── Data provided ──

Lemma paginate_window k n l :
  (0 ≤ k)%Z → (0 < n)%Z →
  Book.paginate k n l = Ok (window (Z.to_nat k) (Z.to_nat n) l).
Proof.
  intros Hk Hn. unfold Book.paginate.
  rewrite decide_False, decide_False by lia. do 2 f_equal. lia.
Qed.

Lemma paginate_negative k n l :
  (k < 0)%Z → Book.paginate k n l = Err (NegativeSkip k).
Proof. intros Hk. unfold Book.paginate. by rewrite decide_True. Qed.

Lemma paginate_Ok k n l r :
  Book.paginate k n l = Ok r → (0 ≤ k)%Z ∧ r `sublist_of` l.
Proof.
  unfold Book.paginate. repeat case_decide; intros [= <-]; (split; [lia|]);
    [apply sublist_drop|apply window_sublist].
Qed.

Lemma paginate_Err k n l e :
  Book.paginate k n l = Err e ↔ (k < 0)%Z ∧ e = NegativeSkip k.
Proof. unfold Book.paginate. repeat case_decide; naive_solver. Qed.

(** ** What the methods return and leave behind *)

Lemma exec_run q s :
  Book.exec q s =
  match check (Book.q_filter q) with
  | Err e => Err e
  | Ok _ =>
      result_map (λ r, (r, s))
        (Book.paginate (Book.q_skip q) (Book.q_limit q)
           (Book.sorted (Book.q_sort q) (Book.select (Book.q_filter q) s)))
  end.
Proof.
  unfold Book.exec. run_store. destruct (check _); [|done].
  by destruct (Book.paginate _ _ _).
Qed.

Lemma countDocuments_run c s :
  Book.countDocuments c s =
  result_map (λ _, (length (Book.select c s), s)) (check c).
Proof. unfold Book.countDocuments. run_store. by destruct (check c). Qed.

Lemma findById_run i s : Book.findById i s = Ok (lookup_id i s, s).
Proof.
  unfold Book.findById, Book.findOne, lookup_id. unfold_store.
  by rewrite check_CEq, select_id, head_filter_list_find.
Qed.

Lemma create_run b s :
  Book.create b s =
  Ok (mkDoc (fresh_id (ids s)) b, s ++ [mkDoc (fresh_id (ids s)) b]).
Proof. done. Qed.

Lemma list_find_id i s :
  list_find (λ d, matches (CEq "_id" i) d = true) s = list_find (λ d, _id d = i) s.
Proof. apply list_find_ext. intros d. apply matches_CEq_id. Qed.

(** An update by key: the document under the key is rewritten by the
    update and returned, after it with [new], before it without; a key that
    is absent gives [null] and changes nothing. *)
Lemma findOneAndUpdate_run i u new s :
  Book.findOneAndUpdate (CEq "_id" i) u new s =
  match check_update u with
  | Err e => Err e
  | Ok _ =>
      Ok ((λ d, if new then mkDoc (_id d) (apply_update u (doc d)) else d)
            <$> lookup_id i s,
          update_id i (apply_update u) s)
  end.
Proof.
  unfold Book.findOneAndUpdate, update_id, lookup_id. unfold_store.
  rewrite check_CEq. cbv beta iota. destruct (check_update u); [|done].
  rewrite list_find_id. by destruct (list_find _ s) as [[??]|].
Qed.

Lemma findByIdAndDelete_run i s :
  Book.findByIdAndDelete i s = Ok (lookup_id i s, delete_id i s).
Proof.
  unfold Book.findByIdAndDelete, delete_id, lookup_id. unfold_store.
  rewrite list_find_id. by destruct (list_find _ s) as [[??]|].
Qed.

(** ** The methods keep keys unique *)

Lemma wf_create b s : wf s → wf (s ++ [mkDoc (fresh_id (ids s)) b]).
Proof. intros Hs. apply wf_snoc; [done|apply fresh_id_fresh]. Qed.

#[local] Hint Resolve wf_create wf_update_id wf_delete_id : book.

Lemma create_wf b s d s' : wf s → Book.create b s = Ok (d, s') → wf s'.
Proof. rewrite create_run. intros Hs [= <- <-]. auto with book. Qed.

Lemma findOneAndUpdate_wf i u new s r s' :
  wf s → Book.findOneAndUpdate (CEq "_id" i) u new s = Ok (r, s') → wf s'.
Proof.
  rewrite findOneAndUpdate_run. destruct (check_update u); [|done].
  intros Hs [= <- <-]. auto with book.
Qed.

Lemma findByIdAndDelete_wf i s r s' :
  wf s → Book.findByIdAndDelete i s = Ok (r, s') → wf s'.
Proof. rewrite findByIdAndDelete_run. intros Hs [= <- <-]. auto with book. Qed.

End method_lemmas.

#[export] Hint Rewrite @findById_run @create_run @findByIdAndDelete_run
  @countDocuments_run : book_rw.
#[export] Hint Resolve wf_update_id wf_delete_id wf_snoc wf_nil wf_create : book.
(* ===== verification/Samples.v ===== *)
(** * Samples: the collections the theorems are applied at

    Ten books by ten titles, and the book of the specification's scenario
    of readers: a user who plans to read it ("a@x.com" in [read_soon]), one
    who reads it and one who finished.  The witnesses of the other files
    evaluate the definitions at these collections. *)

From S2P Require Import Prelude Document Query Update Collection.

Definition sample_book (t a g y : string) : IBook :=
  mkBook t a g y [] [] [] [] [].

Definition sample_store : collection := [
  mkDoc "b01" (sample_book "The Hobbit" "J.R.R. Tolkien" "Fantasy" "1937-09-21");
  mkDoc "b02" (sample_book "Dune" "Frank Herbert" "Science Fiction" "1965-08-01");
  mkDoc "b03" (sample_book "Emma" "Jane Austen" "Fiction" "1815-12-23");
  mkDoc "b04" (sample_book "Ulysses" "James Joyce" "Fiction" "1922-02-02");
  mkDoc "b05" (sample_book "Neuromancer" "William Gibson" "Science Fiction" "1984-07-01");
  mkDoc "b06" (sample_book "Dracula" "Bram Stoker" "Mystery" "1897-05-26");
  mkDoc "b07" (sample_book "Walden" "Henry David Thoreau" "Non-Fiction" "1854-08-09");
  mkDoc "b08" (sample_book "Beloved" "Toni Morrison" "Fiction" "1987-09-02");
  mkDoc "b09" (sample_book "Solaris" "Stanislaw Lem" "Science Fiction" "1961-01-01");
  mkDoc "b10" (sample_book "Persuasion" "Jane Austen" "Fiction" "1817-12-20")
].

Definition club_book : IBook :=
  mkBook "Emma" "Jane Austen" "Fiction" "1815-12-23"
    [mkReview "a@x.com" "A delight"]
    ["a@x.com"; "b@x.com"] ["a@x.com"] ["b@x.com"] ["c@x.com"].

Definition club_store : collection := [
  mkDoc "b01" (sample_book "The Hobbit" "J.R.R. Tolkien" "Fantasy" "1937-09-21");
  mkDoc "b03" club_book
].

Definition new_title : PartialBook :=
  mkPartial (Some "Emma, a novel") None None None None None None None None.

───
── Data provided ──

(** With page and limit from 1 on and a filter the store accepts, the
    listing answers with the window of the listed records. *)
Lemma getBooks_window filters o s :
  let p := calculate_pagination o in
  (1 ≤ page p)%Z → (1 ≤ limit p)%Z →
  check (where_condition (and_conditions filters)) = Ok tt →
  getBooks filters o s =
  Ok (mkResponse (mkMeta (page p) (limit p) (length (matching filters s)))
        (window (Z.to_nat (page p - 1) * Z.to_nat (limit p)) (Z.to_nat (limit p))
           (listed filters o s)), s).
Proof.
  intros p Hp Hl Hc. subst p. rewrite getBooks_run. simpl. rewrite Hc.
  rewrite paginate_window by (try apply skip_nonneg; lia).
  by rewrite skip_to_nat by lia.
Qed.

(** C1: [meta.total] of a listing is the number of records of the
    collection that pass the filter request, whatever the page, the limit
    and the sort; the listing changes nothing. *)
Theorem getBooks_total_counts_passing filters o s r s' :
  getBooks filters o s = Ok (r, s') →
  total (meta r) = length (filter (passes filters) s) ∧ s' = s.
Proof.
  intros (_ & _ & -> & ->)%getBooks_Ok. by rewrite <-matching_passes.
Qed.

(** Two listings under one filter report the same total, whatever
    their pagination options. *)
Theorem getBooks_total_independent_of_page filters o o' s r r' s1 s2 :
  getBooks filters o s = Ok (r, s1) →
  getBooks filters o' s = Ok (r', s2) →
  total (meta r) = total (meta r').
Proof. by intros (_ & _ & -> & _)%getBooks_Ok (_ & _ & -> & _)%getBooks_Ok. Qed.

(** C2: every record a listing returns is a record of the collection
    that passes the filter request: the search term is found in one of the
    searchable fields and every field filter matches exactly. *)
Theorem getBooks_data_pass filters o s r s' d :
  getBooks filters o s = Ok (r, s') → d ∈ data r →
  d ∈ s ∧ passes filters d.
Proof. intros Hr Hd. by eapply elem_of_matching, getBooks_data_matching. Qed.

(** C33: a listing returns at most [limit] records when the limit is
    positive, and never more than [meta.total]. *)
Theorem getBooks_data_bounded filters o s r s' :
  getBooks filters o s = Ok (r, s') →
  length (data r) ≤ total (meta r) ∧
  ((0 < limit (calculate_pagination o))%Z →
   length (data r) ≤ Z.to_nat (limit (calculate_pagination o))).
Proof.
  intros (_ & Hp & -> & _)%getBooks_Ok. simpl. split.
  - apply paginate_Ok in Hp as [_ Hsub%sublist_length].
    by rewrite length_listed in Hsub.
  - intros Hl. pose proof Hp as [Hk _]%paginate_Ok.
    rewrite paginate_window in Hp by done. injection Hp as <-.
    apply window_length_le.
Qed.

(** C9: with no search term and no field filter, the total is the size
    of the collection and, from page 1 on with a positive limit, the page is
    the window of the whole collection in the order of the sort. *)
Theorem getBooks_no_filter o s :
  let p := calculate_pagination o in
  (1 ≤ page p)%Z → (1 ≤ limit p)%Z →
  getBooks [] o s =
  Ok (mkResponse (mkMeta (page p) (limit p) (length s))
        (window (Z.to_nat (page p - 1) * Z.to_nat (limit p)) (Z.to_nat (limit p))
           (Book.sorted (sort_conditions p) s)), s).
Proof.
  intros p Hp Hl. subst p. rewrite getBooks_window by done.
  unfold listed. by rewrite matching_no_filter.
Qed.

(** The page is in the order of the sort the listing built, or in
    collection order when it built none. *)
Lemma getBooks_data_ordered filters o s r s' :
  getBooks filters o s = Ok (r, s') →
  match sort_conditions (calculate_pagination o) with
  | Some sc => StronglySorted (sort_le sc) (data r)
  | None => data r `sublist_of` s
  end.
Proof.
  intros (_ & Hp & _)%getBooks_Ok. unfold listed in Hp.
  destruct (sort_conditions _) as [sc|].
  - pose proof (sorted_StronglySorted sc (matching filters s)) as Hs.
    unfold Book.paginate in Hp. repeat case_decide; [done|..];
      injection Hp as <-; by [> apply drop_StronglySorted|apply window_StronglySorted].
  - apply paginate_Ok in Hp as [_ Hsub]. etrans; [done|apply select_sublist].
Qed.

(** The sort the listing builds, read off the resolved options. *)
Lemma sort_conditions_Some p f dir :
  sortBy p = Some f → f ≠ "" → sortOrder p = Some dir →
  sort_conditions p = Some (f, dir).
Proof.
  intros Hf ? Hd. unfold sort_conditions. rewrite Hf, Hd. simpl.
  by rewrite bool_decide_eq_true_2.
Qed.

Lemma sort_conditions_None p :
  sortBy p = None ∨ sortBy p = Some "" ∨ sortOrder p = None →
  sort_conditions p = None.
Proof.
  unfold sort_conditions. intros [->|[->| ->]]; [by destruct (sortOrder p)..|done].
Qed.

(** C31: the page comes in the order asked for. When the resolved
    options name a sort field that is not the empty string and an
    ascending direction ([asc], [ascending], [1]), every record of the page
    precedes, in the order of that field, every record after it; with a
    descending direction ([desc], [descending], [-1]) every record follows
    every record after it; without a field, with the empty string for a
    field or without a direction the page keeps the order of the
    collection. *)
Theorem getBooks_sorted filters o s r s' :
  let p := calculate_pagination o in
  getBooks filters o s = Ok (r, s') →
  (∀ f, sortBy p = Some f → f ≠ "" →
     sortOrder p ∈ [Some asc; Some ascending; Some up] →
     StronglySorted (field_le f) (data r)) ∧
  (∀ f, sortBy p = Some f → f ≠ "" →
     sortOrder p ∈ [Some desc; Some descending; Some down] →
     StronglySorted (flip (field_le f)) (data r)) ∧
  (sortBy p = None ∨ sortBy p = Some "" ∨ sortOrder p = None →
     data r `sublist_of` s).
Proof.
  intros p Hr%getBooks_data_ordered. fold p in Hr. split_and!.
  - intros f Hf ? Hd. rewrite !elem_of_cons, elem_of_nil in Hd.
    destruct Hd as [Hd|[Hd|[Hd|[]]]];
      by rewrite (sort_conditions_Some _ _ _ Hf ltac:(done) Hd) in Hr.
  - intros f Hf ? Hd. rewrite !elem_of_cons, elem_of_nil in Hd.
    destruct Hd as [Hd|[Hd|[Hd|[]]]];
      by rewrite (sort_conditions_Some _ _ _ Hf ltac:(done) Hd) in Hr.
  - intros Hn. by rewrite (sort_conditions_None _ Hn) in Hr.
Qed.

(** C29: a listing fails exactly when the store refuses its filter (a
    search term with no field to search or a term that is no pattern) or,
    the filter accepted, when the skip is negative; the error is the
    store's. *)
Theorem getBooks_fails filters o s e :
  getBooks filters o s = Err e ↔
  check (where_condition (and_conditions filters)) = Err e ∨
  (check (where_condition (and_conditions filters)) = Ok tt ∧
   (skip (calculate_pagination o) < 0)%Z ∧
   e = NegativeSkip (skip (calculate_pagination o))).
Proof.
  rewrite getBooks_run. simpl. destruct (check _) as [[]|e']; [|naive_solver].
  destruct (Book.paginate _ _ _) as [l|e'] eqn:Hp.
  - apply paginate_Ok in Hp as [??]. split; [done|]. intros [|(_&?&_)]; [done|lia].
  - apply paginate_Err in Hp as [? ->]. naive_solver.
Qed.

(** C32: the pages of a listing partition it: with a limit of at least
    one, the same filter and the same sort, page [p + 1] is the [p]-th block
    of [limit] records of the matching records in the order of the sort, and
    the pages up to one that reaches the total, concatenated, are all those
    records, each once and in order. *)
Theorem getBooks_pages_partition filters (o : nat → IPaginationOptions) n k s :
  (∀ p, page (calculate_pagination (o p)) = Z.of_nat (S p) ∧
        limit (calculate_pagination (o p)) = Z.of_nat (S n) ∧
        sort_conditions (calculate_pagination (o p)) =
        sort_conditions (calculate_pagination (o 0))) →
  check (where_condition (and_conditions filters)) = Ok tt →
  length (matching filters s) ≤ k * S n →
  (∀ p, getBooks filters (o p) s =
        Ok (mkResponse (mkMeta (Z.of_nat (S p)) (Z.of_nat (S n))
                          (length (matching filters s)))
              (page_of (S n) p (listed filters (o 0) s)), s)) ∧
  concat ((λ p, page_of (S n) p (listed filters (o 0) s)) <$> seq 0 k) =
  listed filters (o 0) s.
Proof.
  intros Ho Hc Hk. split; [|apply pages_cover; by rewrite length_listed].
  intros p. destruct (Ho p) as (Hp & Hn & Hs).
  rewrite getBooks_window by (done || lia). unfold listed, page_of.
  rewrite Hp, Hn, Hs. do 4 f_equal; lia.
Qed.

───

_Exercise requirements_:
What lines in the material above hold the string "Hsub"? List them.

_Your solution_:
  - apply paginate_Ok in Hp as [_ Hsub%sublist_length].
    by rewrite length_listed in Hsub.
  - apply paginate_Ok in Hp as [_ Hsub]. etrans; [done|apply select_sublist].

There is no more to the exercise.